-------- DATA FOR THIS EXERCISE

(* ===== verification/Watch.v ===== *)
(** * Watches ([backend/models/watch.py], [watch_runtime.py],
    [backend/db/repositories/watch_decisions.py])

    The public watch document, its internal runtime sidecar, and the typed
    decisions both repositories return. *)

From S2P Require Import Prelude Calendar Schemas Reservation.

(** ** The public document *)

Inductive WatchStatus := ACTIVE | FOUND | BOOKED | EXPIRED | CANCELLED.
#[export] Instance WatchStatus_eq_dec : EqDecision WatchStatus.
Proof. solve_decision. Defined.

Definition is_terminal (s : WatchStatus) : bool :=
  match s with ACTIVE => false | _ => true end.

(** [status.value] *)
Definition status_value (s : WatchStatus) : string :=
  match s with
  | ACTIVE => "ACTIVE" | FOUND => "FOUND" | BOOKED => "BOOKED"
  | EXPIRED => "EXPIRED" | CANCELLED => "CANCELLED"
  end.

Inductive WatchPollOutcome :=
| PO_NO_AVAILABILITY | PO_FOUND | PO_BOOKED | PO_EXPIRED | PO_ALREADY_FINISHED
| PO_UNKNOWN_WATCH.
#[export] Instance WatchPollOutcome_eq_dec : EqDecision WatchPollOutcome.
Proof. solve_decision. Defined.

Record Watch := MkWatch {
  w_watch_id : string;
  w_status : WatchStatus;
  w_query : AvailabilityQuery;
  w_auto_book : bool;
  w_created_at : Z;
  w_updated_at : Z;
  w_expires_at : Z;
  w_attempts : Z;
  w_max_attempts : Z;
  w_last_checked_at : option Z;
  w_next_check_at : option Z;
  w_found_slots : list AvailabilitySlot;
  w_booking : option BookingConfirmation;
  w_last_error : option string;
}.
#[export] Instance Watch_eta : Eta Watch := λ w,
  MkWatch (w_watch_id w) (w_status w) (w_query w) (w_auto_book w) (w_created_at w)
    (w_updated_at w) (w_expires_at w) (w_attempts w) (w_max_attempts w)
    (w_last_checked_at w) (w_next_check_at w) (w_found_slots w) (w_booking w)
    (w_last_error w).
#[export] Instance Watch_eq_dec : EqDecision Watch.
Proof. solve_decision. Defined.

Definition watch_terminal (w : Watch) : bool := is_terminal (w_status w).

(** [Watch.validate_state] *)
Definition watch_state_ok (w : Watch) : bool :=
  negb (bool_decide (w_status w = BOOKED) && is_none (w_booking w))
  && negb (bool_decide (w_status w = FOUND)
           && match w_found_slots w with [] => true | _ => false end)
  && negb (watch_terminal w && is_some (w_next_check_at w))
  && (w_attempts w <=? w_max_attempts w).

(** The field bounds of [Watch]. *)
Definition watch_fields_ok (w : Watch) : bool :=
  len_ok 1 200 (w_watch_id w) && (0 <=? w_attempts w) && (1 <=? w_max_attempts w)
  && (length (w_found_slots w) <=? 32)%nat && opt_all (len_ok 1 500) (w_last_error w).

Definition watch_ok (w : Watch) : bool := watch_fields_ok w && watch_state_ok w.

(** [Watch.is_exhausted] *)
Definition is_exhausted (w : Watch) (now : Z) : bool :=
  (w_max_attempts w <=? w_attempts w) || (w_expires_at w <=? now).

Record WatchPollResult := MkPollResult {
  po_outcome : WatchPollOutcome;
  po_watch : option Watch;
  po_retry : option Z;
}.

(** [WatchPollResult.validate_scheduling] and [retry_in_seconds >= 0] *)
Definition poll_result_ok (r : WatchPollResult) : bool :=
  opt_all (Z.leb 0) (po_retry r)
  && Bool.eqb (bool_decide (po_outcome r = PO_NO_AVAILABILITY)) (is_some (po_retry r))
  && Bool.eqb (bool_decide (po_outcome r = PO_UNKNOWN_WATCH)) (is_none (po_watch r)).

(** [default_expiry]: midnight after the reservation date, at least one
    minute of lifetime; [None] when the date does not parse or has no
    successor. *)
Definition default_expiry (q : AvailabilityQuery) (created_at : Z) (tz : tzinfo) : option Z :=
  match date_fromisoformat (q_date q) with
  | Some d =>
      let next := toordinal d + 1 in
      if next <=? max_ordinal
      then Some (Z.max (tz_midnight tz next) (created_at + minutes 1))
      else None
  | None => None
  end.

(** ** The runtime sidecar *)

Definition _MAX_COUNT : Z := 1_000_000_000.
Definition _MAX_REQUIRED_ATTEMPTS : Z := 10_000_000_000.

Inductive RuntimePhase := POLLING | BOOKING.
#[export] Instance RuntimePhase_eq_dec : EqDecision RuntimePhase.
Proof. solve_decision. Defined.

Definition window_id_for (watch_id : string) (cadence_sequence : Z) : string :=
  watch_id +:+ ":" +:+ pretty cadence_sequence.

Record WatchRuntime := MkRuntime {
  rt_revision : Z;
  rt_required_attempts : Z;
  rt_supports_deadline : bool;
  rt_consecutive_outages : Z;
  rt_cadence_sequence : Z;
  rt_window_id : option string;
  rt_scheduled_for : option Z;
  rt_phase : option RuntimePhase;
  rt_cancel_requested : bool;
  rt_terminal_delete_at : option Z;
}.
#[export] Instance WatchRuntime_eta : Eta WatchRuntime := λ r,
  MkRuntime (rt_revision r) (rt_required_attempts r) (rt_supports_deadline r)
    (rt_consecutive_outages r) (rt_cadence_sequence r) (rt_window_id r)
    (rt_scheduled_for r) (rt_phase r) (rt_cancel_requested r) (rt_terminal_delete_at r).
#[export] Instance WatchRuntime_eq_dec : EqDecision WatchRuntime.
Proof. solve_decision. Defined.

(** The field bounds of [WatchRuntime]. *)
Definition runtime_ok (r : WatchRuntime) : bool :=
  in_range 0 _MAX_COUNT (rt_revision r)
  && in_range 1 _MAX_REQUIRED_ATTEMPTS (rt_required_attempts r)
  && in_range 0 _MAX_COUNT (rt_consecutive_outages r)
  && in_range 0 _MAX_COUNT (rt_cadence_sequence r)
  && opt_all (λ s, strlen s <=? 256) (rt_window_id r).

Definition initial_runtime (w : Watch) (required_attempts : Z) (supports_deadline : bool)
    (phase : option RuntimePhase) : WatchRuntime :=
  MkRuntime 0 required_attempts supports_deadline 0 0
    (Some (window_id_for (w_watch_id w) 0)) (w_next_check_at w) phase false None.

(** [-(-n // d)] *)
Definition ceil_div (n d : Z) : Z := - ((- n) / d).

(** [_forward_required]; the delay is already in microseconds. *)
Definition _forward_required (w : Watch) (earliest_delay now : Z) : Z :=
  let earliest_us := Z.max 1 earliest_delay in
  let remaining_us := Z.max 0 (w_expires_at w - now) in
  ceil_div remaining_us earliest_us + 1.

Definition migrate_legacy_watch (w : Watch) (earliest_delay now : Z) : WatchRuntime :=
  let remaining_required_total := w_attempts w + _forward_required w earliest_delay now in
  let supports_deadline := remaining_required_total <=? w_max_attempts w in
  if watch_terminal w then
    MkRuntime 0 remaining_required_total supports_deadline 0 0 None None None false None
  else
    MkRuntime 0 remaining_required_total supports_deadline 0 0
      (Some (window_id_for (w_watch_id w) 0))
      (Some (match w_next_check_at w with Some t => t | None => now end))
      None false None.

(** ** Decisions *)

Inductive CreateStatus := CREATED | ALREADY_EXISTS.
Record CreateResult := MkCreateResult {
  cr_status : CreateStatus;
  cr_watch : option Watch;
  cr_runtime : option WatchRuntime;
}.

Inductive ClaimStatus := OWNED | BUSY | EARLY | STALE | TERMINAL | UNKNOWN.
#[export] Instance ClaimStatus_eq_dec : EqDecision ClaimStatus.
Proof. solve_decision. Defined.

(** Proof of ownership of one cadence window during one lease. *)
Record WindowClaim := MkClaim {
  cl_watch : Watch;
  cl_runtime : WatchRuntime;
  cl_owner_id : string;
  cl_window_id : string;
  cl_token : Z;
  cl_lease_expires_at : Z;
}.
#[export] Instance WindowClaim_eq_dec : EqDecision WindowClaim.
Proof. solve_decision. Defined.

Definition cl_watch_id (c : WindowClaim) : string := w_watch_id (cl_watch c).

Record ClaimResult := MkClaimResult { clr_status : ClaimStatus; clr_claim : option WindowClaim }.

Inductive BookingPermitStatus := GRANTED | BP_CANCELLED | BP_FENCED.
#[export] Instance BookingPermitStatus_eq_dec : EqDecision BookingPermitStatus.
Proof. solve_decision. Defined.
Record BookingPermit := MkPermit { bp_status : BookingPermitStatus; bp_permit_id : option string }.

Inductive CommitStatus := COMMITTED | CS_FENCED | CS_TERMINAL | CS_UNKNOWN.
#[export] Instance CommitStatus_eq_dec : EqDecision CommitStatus.
Proof. solve_decision. Defined.
Record CommitResult := MkCommitResult {
  cmr_status : CommitStatus;
  cmr_watch : option Watch;
  cmr_event_id : option string;
}.

Inductive TransitionStatus := APPLIED | NOOP | NOT_ELIGIBLE | TS_FENCED | TS_UNKNOWN.
#[export] Instance TransitionStatus_eq_dec : EqDecision TransitionStatus.
Proof. solve_decision. Defined.
Record TransitionResult := MkTransition {
  tr_status : TransitionStatus;
  tr_watch : option Watch;
  tr_event_id : option string;
  tr_revision : Z;
}.

Record ScheduleMarker := MkMarker {
  mk_watch_id : string;
  mk_window_id : string;
  mk_scheduled_for : Z;
}.
#[export] Instance ScheduleMarker_eq_dec : EqDecision ScheduleMarker.
Proof. solve_decision. Defined.

Inductive DispatchStatus := CLAIMED | DS_BUSY | DS_STALE.
#[export] Instance DispatchStatus_eq_dec : EqDecision DispatchStatus.
Proof. solve_decision. Defined.
Record DispatchClaim := MkDispatchClaim {
  dc_watch_id : string;
  dc_window_id : string;
  dc_scheduled_for : Z;
  dc_owner_id : string;
  dc_generation : Z;
  dc_lease_expires_at : Z;
}.
#[export] Instance DispatchClaim_eq_dec : EqDecision DispatchClaim.
Proof. solve_decision. Defined.
Record DispatchResult := MkDispatchResult { dr_status : DispatchStatus; dr_claim : option DispatchClaim }.

Record RecoveryCandidate := MkCandidate {
  rc_watch_id : string;
  rc_watch : option Watch;
  rc_runtime : option WatchRuntime;
  rc_has_marker : bool;
  rc_has_live_claim : bool;
}.

Record CleanupResult := MkCleanupResult { cu_removed : Z; cu_remaining : bool }.

(** ** Lemmas *)

Lemma window_id_for_inj id m n : window_id_for id m = window_id_for id n → m = n.
Proof.
  unfold window_id_for. intros H. do 2 apply (inj (String.append _)) in H.
  by apply (inj pretty) in H.
Qed.

Lemma window_id_for_succ id n : window_id_for id (n + 1) ≠ window_id_for id n.
Proof. intros H%window_id_for_inj. lia. Qed.

Lemma ceil_div_spec n d : 0 < d → (ceil_div n d - 1) * d < n <= ceil_div n d * d.
Proof.
  intros Hd. unfold ceil_div. pose proof (Z.div_mod (- n) d). pose proof (Z.mod_pos_bound (- n) d).
  nia.
Qed.

Lemma ceil_div_nonneg n d : 0 <= n → 0 < d → 0 <= ceil_div n d.
Proof. intros Hn Hd. pose proof (ceil_div_spec n d Hd). nia. Qed.

Lemma watch_terminal_false w : watch_terminal w = false ↔ w_status w = ACTIVE.
Proof. unfold watch_terminal. by destruct (w_status w). Qed.

Lemma is_exhausted_false w now :
  is_exhausted w now = false ↔ w_attempts w < w_max_attempts w ∧ now < w_expires_at w.
Proof. unfold is_exhausted. rewrite orb_false_iff, !Z.leb_gt. lia. Qed.

Lemma watch_ok_spec w :
  watch_ok w = true ↔
    len_ok 1 200 (w_watch_id w) = true ∧ 0 <= w_attempts w <= w_max_attempts w ∧
    1 <= w_max_attempts w ∧ (length (w_found_slots w) <= 32)%nat ∧
    opt_all (len_ok 1 500) (w_last_error w) = true ∧
    (w_status w = BOOKED → is_Some (w_booking w)) ∧
    (w_status w = FOUND → w_found_slots w ≠ []) ∧
    (watch_terminal w = true → w_next_check_at w = None).
Proof.
  unfold watch_ok, watch_fields_ok, watch_state_ok.
  rewrite !andb_true_iff, !negb_true_iff, !andb_false_iff, !Z.leb_le, Nat.leb_le.
  destruct (w_booking w), (w_found_slots w), (w_next_check_at w), (watch_terminal w),
    (w_status w); cbn; rewrite ?bool_decide_eq_false; naive_solver (lia || done).
Qed.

----------------

• _HOW TO COMPLETE THIS TASK_: A verbatim transcription is required: the first line of the listing, the line containing "decisions both repositories return. *)", and every line between them.

• _ANSWER AREA_:
(* ===== verification/Watch.v ===== *)
(** * Watches ([backend/models/watch.py], [watch_runtime.py],
    [backend/db/repositories/watch_decisions.py])

    The public watch document, its internal runtime sidecar, and the typed
    decisions both repositories return. *)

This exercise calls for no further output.